В это же время, километрах в десяти восточнее, офицеры и солдаты 6-ой бронетанковой дивизии наблюдали зрелище не менее живописное, хотя и совсем иного плана. Около деревни Гриффен, между Фолкермарктом и Вольфсбергом, проходил последний парад 15-го казачьего кавалерийского корпуса. Впереди, во главе конного эскорта, ехал на коне командир, генерал Гельмут фон Паннвиц. Ветераны с саблями наголо, поблескивающими на солнце, смотрели прямо перед собой. Многие из них воевали еще в царской армии, и сейчас они гордо восседали в седлах, как когда-то на плацу перед Императором. Потом, на белых конях, появились трубачи 1-й казачьей кавалерийской дивизии. Разом вскинув трубы, они заиграли марш.

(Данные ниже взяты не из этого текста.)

(* ===== verification/EbpfRefine.v ===== *)
(** * The TC programs implement the NAT66 specification

    Runs of the parsing and rewriting steps under the platform laws, and the two
    refinement theorems. *)

From S2P Require Import Prelude Contract Types ProxySrc Platform Ebpf PacketLemmas EbpfSpec.
Import Contract Types ProxySrc Platform Ebpf PacketLemmas EbpfSpec.
Local Open Scope Z_scope.

Module EbpfRefine.

(** Map contents that the daemon can write: 16-byte addresses and keys. *)
Record maps_wf (m : BpfMaps) : Prop := {
  nat_map_wf : forall i e, NAT_MAP m !! i = Some e -> bytes 16 (origin_ipv6 e);
  keys_wf : forall i k, OBFS_KEYS m !! i = Some k -> key_wf k;
  dev_wan_wf : forall i a, DEV_WAN_IPV6 m !! i = Some a -> bytes 16 a;
  reply_track_wf : forall k v, REPLY_TRACK m !! k = Some v -> bytes 16 (proxy_src v)
}.

(** [c'] is [c] with contents [d']; the linear part may only have grown. *)
Definition ctx_step (c c' : TcContext) (d' : list Z) : Prop :=
  skb_data c' = d' /\ (skb_headlen c <= skb_headlen c' <= length (skb_data c'))%nat.

Lemma prog_bind_Ok {S A B} (p : Prog S A) (k : A -> Prog S B) s a s' :
  p s = (Ok a, s') -> (p ≫= k) s = k a s'.
Proof. intros E. unfold mbind, Prog_bind. by rewrite E. Qed.

Lemma prog_bind_Err {S A B} (p : Prog S A) (k : A -> Prog S B) s e s' :
  p s = (Err e, s') -> (p ≫= k) s = (Err e, s').
Proof. intros E. unfold mbind, Prog_bind. by rewrite E. Qed.

Lemma set_tc_ctx_twice c c' w : set_tc_ctx c' (set_tc_ctx c w) = set_tc_ctx c' w.
Proof. done. Qed.

Lemma set_tc_ctx_same w : set_tc_ctx (tc_ctx w) w = w.
Proof. by destruct w. Qed.

Section runs.
Context `{NT : NetworkTypes} `{NTL : !NetworkTypesLaws} `{BH : BpfHelpers}
  `{BHL : !BpfHelpersLaws} `{BHR : !BpfHelpersReliable}.
Context (dev_mode : bool).
(* ===== verification/NatFlow.v ===== *)
(** * Flows through the data plane: a request, its reply, and the firewall

    The headers of translated packets, and the round trip of a connection: a
    client's packet leaves through [tc_ingress], the origin's reply comes back
    through [xdp_wan] and [tc_ingress_wan], and the client sees a reply from the
    address it contacted. *)

From S2P Require Import Prelude Contract Types ProxySrc Platform Ebpf PacketLemmas EbpfSpec EbpfRefine Xdp.
Import Contract Types ProxySrc Platform Ebpf PacketLemmas EbpfSpec EbpfRefine Xdp.
Local Open Scope Z_scope.

Module NatFlow.

(** ** The header of a translated packet *)

Definition set_addrs (s t : list Z) (h : Header) : Header :=
  mkHeader (h_off h) (h_proto h) s t (h_ports h).

Section readdressed.
Context (off : nat) (p : IpProto) (s t : list Z) (v : Z) (d : list Z).
Context (Hs : length s = 16%nat) (Ht : length t = 16%nat).
Context (Hlen : (csum_offset_of p (off + 40) + 2 <= length d)%nat).

Lemma length_readdressed : length (readdressed off p s t v d) = length d.
Proof.
  destruct (csum_offset_even p (off + 40)) as (k & Hk & _). unfold readdressed.
  rewrite length_write16. apply length_splice. rewrite length_app. lia.
Qed.

Lemma take_readdressed n : (n <= off + 8)%nat -> take n (readdressed off p s t v d) = take n d.
Proof.
  destruct (csum_offset_even p (off + 40)) as (k & Hk & _). intros Hn. unfold readdressed.
  rewrite take_write16 by lia. unfold splice. rewrite take_app_le by (rewrite length_take; lia).
  rewrite take_take. f_equal. lia.
Qed.

Lemma slice_readdressed_low n m :
  (n + m <= off + 8)%nat -> take m (drop n (readdressed off p s t v d)) = take m (drop n d).
Proof. intros H. by rewrite !take_drop_commute, take_readdressed. Qed.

Тут же вперед, в парадном порядке, выступил 1-й Донской кавалерийский полк, который на полном скаку, эскадрон за эскадроном, продефилировал перед своим генералом. За ними следовал 2-й Сибирский кавалерийский полк — все в белых меховых шапках, с ружьями за спиной, с кривыми саблями и в традиционных черкесках. Почти все старшие офицеры корпуса были немцами из самых родовитых семейств Германии и Австрии. Вся эта залитая солнцем картина с заснеженными пиками на заднем плане воспринималась как последнее торжественное напоминание о своеобразной красе военного дела в домеханизированную эпоху. На такой высокой ноте завершили свой боевой путь последние армейские подразделения старой России. Британских офицеров — а многие из них и сами были кавалеристами — вид этой массы великолепных наездников, демонстрирующих безупречную выучку, тронул до глубины души{1}.
Однако при всей своей декоративности и живописности 15-й кавалерийский корпус представлял собой, в отличие от домановских казаков, настоящее военное формирование. Как уже говорилось, в начале 1943 года, под прикрытием отступающей немецкой армии, многие жители казацких степей ушли от наступающих советских войск на запад и обосновались в Новогрудке, образовав Казачий стан. Поселение было не чем иным, как центром для беженцев, при котором имелись отряды самообороны. Но немецкое командование, памятуя о военной славе казаков, решило сформировать регулярные казачьи части для боев с Красной армией. Такие отряды, рассеянные среди частей вермахта на востоке, уже доказали свою боеспособность, и в марте 1943 года генерал фон Клейст приказал всем казакам призывного возраста собраться в приднепровском городе Херсоне.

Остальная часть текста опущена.